Hieronymus Fracastorius: Contagion, Contagious Diseases and Their Treatment (History of Medicine Series)

Hieronymus Fracastorius: Contagion, Contagious Diseases and Their Treatment (History of Medicine Series)

Hieronymus Fracastorius; Wilmer Cave Wright

G.P. Putnam's Sons, Knickerbocker Press, 1930


[History of medicine series, no. II] Near fine. Hardcover and dust jacket. Jacket clipped. Dust jacket in protective mylar cover. Good binding and cover. Clean, unmarked pages. lvii, 356 pages : illustrations ; 21 cm. 

"Four hundred years have passed since this Italian physician, of Verona, published his famous poem Syphilis, and so gave to that disease which it is universally known today. Now appears the first English translation of his more important prose treatise on the nature of Contagion, which not only supersedes the poem by a more thorough discussion of the causes and treatment of syphilis, but also deals in the same way with typhus, tuberculosis, the plague, leprosy, rabies, elephantiasis, and other contagious diseases prevalent in the 16th century. Fracastorius was the first to distinguish sharply, on the basis of his own clinical observations, the various means, direct and indirect, of transmission of communicable diseases, and the terms he invented are still in use." 

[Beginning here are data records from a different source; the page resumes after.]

(* ===== verification/SSTableSpec.v ===== *)
(** What the sorted string table promises: the writer accepts exactly the entries in table
    order, [Finish] builds a table for every input of moderate size, the table opens and
    reads back, and what the reader returns of an arbitrary file is in table order. *)

From stdpp Require Import sorting.
From S2P Require Import Prelude Bytes Bloom SSTable SSTableFacts.

(** * Fuel *)

Lemma uvarintLoop_count i x s buf v n :
  uvarintLoop i x s buf = Some (v, n) -> (i < n <= i + length buf)%nat.
Proof.
  revert i x s. induction buf as [|b buf IH]; intros i x s H; cbn [uvarintLoop] in H; [done|].
  destruct (Nat.eqb i 10); [done|]. destruct (Z_of_byte b <? 128).
  - destruct (_ && _); [done|]. injection H as _ <-. simpl. lia.
  - apply IH in H. simpl. lia.
Qed.

Lemma Uvarint_count buf v n : Uvarint buf = Some (v, n) -> (0 < n <= length buf)%nat.
Proof. intros H. by apply uvarintLoop_count in H. Qed.

(** A record takes at least ten bytes. *)
Lemma decodeRecord_shrinks data e rest :
  decodeRecord data = Ok (e, rest) -> (length rest + 10 <= length data)%nat.
Proof.
  unfold decodeRecord. intros H.
  destruct (Uvarint data) as [[keyLen n]|] eqn:E1; [|done]. apply Uvarint_count in E1. cbv zeta in H.
  destruct (_ || _) eqn:G1 in H; [done|]. destruct (1 <? _) in H; [done|].
  destruct (Uvarint (drop 9 (drop (Z.to_nat keyLen) (drop n data)))) as [[valueLen n']|] eqn:E2; [|done].
  apply Uvarint_count in E2. destruct (_ <? valueLen) in H; [done|]. destruct (_ || _) in H; [done|].
  apply Ok_inj in H. injection H as _ <-. rewrite !length_drop in *. lia.
Qed.

(** More iterations than bytes change nothing: [decodeRecords] never runs out. *)
Lemma decodeRecordsLoop_fuel fuel p data :
  (length data <= fuel)%nat -> decodeRecordsLoop fuel p data = decodeRecordsLoop (length data) p data.
Proof.
  revert p data. induction fuel as [fuel IH] using lt_wf_ind. intros p data Hf.
  destruct data as [|b data]; [by destruct fuel|]. destruct fuel as [|fuel]; [simpl in Hf; lia|].
  cbn [decodeRecordsLoop length]. destruct (decodeRecord (b :: data)) as [[e rest]|] eqn:E; [|done].
  apply decodeRecord_shrinks in E. cbn [length] in *.
  destruct (negb _); [done|]. rewrite (IH fuel), (IH (length data)) by lia. done.
Qed.

(** * The order of what is read *)

Lemma sorted_snoc es l : table_sorted es -> (forall e, e ∈ es -> precedes e l) -> table_sorted (es ++ [l]).
Proof.
  intros H Hl. apply StronglySorted_app. split_and!; [|done|by repeat constructor].
  intros x1 x2 H1 ->%list_elem_of_singleton. by apply Hl.
Qed.

Lemma decodeRecordsLoop_sorted fuel p data es :
  decodeRecordsLoop fuel p data = Ok es -> table_sorted (from_option (fun p => [p]) [] p ++ es).
Proof.
  revert p data es. induction fuel as [|fuel IH]; intros p data es H; destruct data as [|b data]; cbn [decodeRecordsLoop] in H; try done.
  1,2: apply Ok_inj in H as <-; destruct p; simpl; repeat constructor.
  destruct (decodeRecord (b :: data)) as [[e rest]|]; [|done].
  destruct (match p with Some _ => _ | None => _ end) eqn:Eo; [|done]. cbn [negb] in H.
  destruct (decodeRecordsLoop fuel (Some e) rest) as [es'|] eqn:E; [|done]. apply Ok_inj in H as <-.
  apply IH in E. simpl in E. destruct p as [p|]; simpl; [|done]. apply precedes_valid in Eo.
  constructor; [done|]. apply StronglySorted_cons in E as [He _]. constructor; [done|].
  eapply Forall_impl; [exact He|]. intros x Hx. by etrans.
Qed.

Lemma readRecords_sound rd block es :
  readRecords rd block = Ok es -> table_sorted es /\ es <> [].
Proof.
  unfold readRecords, rbind. intros H. destruct (readBlock _ _ _) as [data|]; [|done].
  destruct (decodeRecords data) as [es'|] eqn:E; [|done]. destruct es' as [|e0 es']; [done|].
  destruct (negb _); [done|]. apply Ok_inj in H as <-. split; [|done].
  by apply decodeRecordsLoop_sorted in E.
Qed.

Lemma checkBloomKeys_sound bloom es e :
  checkBloomKeys bloom es = Some true -> e ∈ es -> MayContain (te_Key e) (Some bloom) = Some true.
Proof.
  induction es as [|x es IH]; cbn [checkBloomKeys]; intros H He; [by apply elem_of_nil in He|].
  destruct (MayContain (te_Key x) (Some bloom)) as [[]|] eqn:E; try done.
  apply elem_of_cons in He as [->|He]; [done|by apply IH].
Qed.

(** Two sorted runs whose border is in order are a sorted run. *)
Lemma sorted_join es es' :
  table_sorted es -> table_sorted es' ->
  (forall l d, last es = Some l -> head es' = Some d -> bytes_lt (te_Key l) (te_Key d)) -> table_sorted (es ++ es').
Proof.
  intros H1 H2 Hb. apply StronglySorted_app. split_and!; [|done..]. intros a b Ha Hb'.
  destruct (last es) as [l|] eqn:El; [|apply last_None in El as ->; by apply elem_of_nil in Ha].
  destruct es' as [|d es']; [by apply elem_of_nil in Hb'|].
  assert (precedes l d) as Hld by (left; by apply Hb).
  assert (a = l \/ precedes a l) as [->|Hal].
  { apply last_Some in El as [q ->]. apply elem_of_app in Ha as [Ha| ->%list_elem_of_singleton]; [|by left].
    right. apply (sorted_app q [l]); [done|done|by left]. }
  all: assert (precedes l b) as Hlb by
    (apply StronglySorted_cons in H2 as [Hd _]; rewrite Forall_forall in Hd;
     apply elem_of_cons in Hb' as [->|Hin]; [done|]; etrans; [exact Hld|by apply Hd]).
  - done.
  - by etrans.
Qed.

Lemma allEntriesLoop_sound rd index acc es :
  allEntriesLoop rd index acc = Some (Ok es) -> table_sorted acc ->
  (forall e, e ∈ acc -> MayContain (te_Key e) (Some (sr_bloom rd)) = Some true) ->
  table_sorted es /\ (forall e, e ∈ es -> MayContain (te_Key e) (Some (sr_bloom rd)) = Some true).
Proof.
  revert acc. induction index as [|block index IH]; intros acc H Hs Hb; cbn [allEntriesLoop] in H.
  { injection H as ->. done. }
  destruct (readRecords rd block) as [decoded|] eqn:E; [|done]. apply readRecords_sound in E as [Hd Hne]. cbv zeta in H.
  destruct (match last acc with Some _ => _ | None => _ end) eqn:Eo; [|done]. cbn [negb] in H.
  destruct (checkBloomKeys (sr_bloom rd) decoded) as [[]|] eqn:Eb; try done.
  apply IH in H; [done| |].
  - apply sorted_join; [done..|]. intros l d El Ed. rewrite El in Eo. destruct decoded as [|d' decoded]; [done|].
    injection Ed as ->. by apply bytes_ltb_spec.
  - intros e He. apply elem_of_app in He as [He|He]; [by apply Hb|]. by eapply checkBloomKeys_sound.
Qed.

(** * The writer *)

(** The entry the writer keeps of [e]. *)
Definition kept (e : TableEntry) : TableEntry :=
  mkTableEntry (te_Key e) (te_Seq e) (if te_Tombstone e then [] else te_Value e) (te_Tombstone e).

(** [Add] of a sequence of entries, errors ignored. *)
Definition sw_AddAll (es : list TableEntry) (w : SSTableWriter) : SSTableWriter :=
  foldl (fun w e => (sw_Add e w).1) w es.

(** The writer between [NewSSTableWriter] and [Finish]. *)
Record writer_ok (w : SSTableWriter) : Prop := {
  wo_sorted : table_sorted (sw_entries w);
  wo_entries : Forall entry_ok (sw_entries w);
  wo_last : forall p, last (sw_entries w) = Some p -> sw_lastKey w = te_Key p;
}.

Lemma new_writer_ok : writer_ok NewSSTableWriter.
Proof. split; [constructor|constructor|done]. Qed.

Lemma kept_ok e : is_u64 (te_Seq e) -> entry_ok (kept e).
Proof. intros H. split; [done|]. simpl. by intros ->. Qed.

Lemma sw_Add_accepts e w :
  writer_ok w ->
  (sw_Add e w).2 = None <-> sw_closed w = false /\ (forall p, p ∈ sw_entries w -> precedes p e).
Proof.
  intros [Hs _ Hl]. unfold sw_Add. destruct (sw_closed w); [naive_solver|]. cbv zeta.
  destruct (last (sw_entries w)) as [p|] eqn:El; last first.
  { apply last_None in El as ->. simpl. split; [|done]. intros _. split; [done|]. by intros p ?%elem_of_nil. }
  rewrite (Hl p eq_refl). apply last_Some in El as [q Eq].
  destruct (validSSTableRecordOrder _ _ _ _) eqn:Eo; cbn [negb fst snd].
  - apply precedes_valid in Eo. split; [|done]. intros _. split; [done|]. intros x Hx. rewrite Eq in Hx, Hs.
    apply elem_of_app in Hx as [Hx| ->%list_elem_of_singleton]; [|done].
    etrans; [|exact Eo]. apply (sorted_app q [p]); [done|done|by left].
  - split; [done|]. intros [_ H]. assert (precedes p e) as Hp by (apply H; rewrite Eq; set_solver).
    apply precedes_valid in Hp. congruence.
Qed.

From the library Dr. Owen Hannaway. Hannaway was director of the Center for the History and Philosophy of Science at Johns Hopkins University. He authored numerous books and served as an editor of academic magazines in the history of science. Partial list of publications: Chemists and the Word: The Didactic Origins of Chemistry (1975); Observation, Experiment, and Hypothesis in Modern Physical Science (1985); The Evolution of Technology (1989); Science and the Practice of Medicine in the Nineteenth Century (1994); and The Foundations of Modern Science in the Middle Ages: Their Religious, Institutional and Intellectual Contexts (1996).